Directions for this task: Show the lines below where "SharedController" occurs.

[Start of Attachment]

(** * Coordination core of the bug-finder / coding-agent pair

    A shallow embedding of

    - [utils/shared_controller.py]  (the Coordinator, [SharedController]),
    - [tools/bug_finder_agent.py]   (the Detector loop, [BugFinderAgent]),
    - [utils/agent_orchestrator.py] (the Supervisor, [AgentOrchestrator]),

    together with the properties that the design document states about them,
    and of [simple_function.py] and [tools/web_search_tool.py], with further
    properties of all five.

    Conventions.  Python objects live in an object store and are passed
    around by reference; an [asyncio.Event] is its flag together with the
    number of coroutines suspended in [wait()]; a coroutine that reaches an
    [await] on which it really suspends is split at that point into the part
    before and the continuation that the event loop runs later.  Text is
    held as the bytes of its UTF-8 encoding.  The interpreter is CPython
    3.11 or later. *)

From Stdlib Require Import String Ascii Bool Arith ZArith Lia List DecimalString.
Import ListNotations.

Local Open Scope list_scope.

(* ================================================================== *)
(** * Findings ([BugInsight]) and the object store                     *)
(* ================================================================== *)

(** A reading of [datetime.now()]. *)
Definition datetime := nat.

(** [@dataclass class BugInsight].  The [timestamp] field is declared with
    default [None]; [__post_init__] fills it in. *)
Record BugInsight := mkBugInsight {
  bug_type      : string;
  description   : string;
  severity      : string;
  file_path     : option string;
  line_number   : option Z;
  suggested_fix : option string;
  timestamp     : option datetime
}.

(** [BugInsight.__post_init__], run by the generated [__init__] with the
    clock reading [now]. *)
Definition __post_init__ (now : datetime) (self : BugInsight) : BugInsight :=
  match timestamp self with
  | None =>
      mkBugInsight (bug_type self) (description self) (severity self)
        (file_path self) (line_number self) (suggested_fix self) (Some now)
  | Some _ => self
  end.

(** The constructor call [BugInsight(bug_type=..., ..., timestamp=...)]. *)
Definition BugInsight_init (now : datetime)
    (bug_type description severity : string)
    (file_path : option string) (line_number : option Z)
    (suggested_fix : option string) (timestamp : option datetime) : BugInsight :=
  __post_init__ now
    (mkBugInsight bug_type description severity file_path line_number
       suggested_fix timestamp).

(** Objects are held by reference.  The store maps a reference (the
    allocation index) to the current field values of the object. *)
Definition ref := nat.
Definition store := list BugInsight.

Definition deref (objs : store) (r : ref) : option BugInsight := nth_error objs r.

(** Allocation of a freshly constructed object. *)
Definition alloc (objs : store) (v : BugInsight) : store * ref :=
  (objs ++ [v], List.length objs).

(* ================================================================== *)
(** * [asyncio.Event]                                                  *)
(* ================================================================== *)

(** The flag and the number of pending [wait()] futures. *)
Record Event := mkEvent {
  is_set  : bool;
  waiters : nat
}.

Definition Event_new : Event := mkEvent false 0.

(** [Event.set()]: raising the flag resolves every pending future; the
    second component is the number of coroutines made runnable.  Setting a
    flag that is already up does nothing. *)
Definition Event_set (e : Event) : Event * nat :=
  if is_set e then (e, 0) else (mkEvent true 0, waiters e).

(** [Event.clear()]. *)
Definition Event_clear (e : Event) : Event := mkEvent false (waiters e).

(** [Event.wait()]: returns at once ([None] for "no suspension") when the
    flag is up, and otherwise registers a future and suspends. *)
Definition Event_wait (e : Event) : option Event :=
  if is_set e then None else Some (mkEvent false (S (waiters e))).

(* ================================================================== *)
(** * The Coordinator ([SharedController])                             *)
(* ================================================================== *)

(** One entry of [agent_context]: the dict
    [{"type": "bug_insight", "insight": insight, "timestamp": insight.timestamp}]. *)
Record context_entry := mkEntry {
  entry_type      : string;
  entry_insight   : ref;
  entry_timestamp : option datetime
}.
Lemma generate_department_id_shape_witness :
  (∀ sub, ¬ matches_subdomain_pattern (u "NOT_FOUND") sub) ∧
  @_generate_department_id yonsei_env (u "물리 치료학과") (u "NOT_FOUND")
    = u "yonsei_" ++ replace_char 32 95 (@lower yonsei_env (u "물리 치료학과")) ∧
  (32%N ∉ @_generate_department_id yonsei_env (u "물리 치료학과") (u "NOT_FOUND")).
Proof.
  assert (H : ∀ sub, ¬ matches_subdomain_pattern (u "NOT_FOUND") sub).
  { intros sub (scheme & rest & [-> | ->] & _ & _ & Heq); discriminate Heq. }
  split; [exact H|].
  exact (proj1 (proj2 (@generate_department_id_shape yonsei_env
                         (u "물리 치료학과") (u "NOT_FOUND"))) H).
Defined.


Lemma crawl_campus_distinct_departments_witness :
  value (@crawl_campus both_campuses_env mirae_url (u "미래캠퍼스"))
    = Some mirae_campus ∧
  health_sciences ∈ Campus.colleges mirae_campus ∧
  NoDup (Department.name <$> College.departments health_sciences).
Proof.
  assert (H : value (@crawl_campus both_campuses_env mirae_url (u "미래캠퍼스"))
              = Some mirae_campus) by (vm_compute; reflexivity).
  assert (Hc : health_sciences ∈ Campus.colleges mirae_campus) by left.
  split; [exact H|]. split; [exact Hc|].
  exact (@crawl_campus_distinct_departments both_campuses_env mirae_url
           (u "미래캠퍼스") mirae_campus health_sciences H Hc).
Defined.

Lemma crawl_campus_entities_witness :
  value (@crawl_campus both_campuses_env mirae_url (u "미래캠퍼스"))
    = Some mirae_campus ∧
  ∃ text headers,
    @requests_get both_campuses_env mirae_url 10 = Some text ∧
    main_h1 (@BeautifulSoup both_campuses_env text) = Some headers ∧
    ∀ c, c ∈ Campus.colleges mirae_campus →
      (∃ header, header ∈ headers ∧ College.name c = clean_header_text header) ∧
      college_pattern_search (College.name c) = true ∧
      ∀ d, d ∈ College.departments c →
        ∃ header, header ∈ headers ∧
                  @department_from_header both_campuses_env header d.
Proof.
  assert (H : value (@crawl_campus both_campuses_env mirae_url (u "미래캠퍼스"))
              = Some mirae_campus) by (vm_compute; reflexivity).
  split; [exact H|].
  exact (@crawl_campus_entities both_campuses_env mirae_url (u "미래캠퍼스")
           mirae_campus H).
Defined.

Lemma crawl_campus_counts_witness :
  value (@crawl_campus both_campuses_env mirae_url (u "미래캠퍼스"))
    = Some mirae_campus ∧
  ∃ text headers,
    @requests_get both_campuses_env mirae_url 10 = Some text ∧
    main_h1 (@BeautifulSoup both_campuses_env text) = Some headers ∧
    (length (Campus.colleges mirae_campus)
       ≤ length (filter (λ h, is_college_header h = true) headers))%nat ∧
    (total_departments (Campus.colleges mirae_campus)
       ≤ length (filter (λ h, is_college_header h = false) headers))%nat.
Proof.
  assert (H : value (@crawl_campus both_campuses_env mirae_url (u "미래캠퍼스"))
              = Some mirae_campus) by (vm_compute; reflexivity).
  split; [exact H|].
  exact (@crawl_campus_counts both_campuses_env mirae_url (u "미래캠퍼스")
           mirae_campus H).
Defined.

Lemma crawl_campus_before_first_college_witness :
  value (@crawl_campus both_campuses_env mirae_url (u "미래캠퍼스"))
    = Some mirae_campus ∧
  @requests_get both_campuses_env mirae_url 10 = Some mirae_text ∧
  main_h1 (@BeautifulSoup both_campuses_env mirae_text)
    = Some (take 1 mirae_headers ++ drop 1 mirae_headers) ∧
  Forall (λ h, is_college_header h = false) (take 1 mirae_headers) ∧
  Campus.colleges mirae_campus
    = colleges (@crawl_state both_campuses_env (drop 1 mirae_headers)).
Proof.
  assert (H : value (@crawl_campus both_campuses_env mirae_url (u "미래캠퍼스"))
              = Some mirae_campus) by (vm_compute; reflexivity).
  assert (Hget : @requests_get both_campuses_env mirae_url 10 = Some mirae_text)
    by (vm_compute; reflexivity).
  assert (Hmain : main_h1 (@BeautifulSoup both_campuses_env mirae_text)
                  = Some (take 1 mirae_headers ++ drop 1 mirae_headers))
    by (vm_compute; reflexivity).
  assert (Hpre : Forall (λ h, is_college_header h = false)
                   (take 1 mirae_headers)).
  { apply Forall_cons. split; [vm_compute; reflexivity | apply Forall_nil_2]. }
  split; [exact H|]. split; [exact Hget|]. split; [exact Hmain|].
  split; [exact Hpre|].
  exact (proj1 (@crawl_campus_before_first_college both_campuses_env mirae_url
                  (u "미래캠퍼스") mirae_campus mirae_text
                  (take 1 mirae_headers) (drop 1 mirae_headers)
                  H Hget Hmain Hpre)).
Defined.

[End of Attachment]

Output of the exercise:
    - [utils/shared_controller.py]  (the Coordinator, [SharedController]),
(** * The Coordinator ([SharedController])                             *)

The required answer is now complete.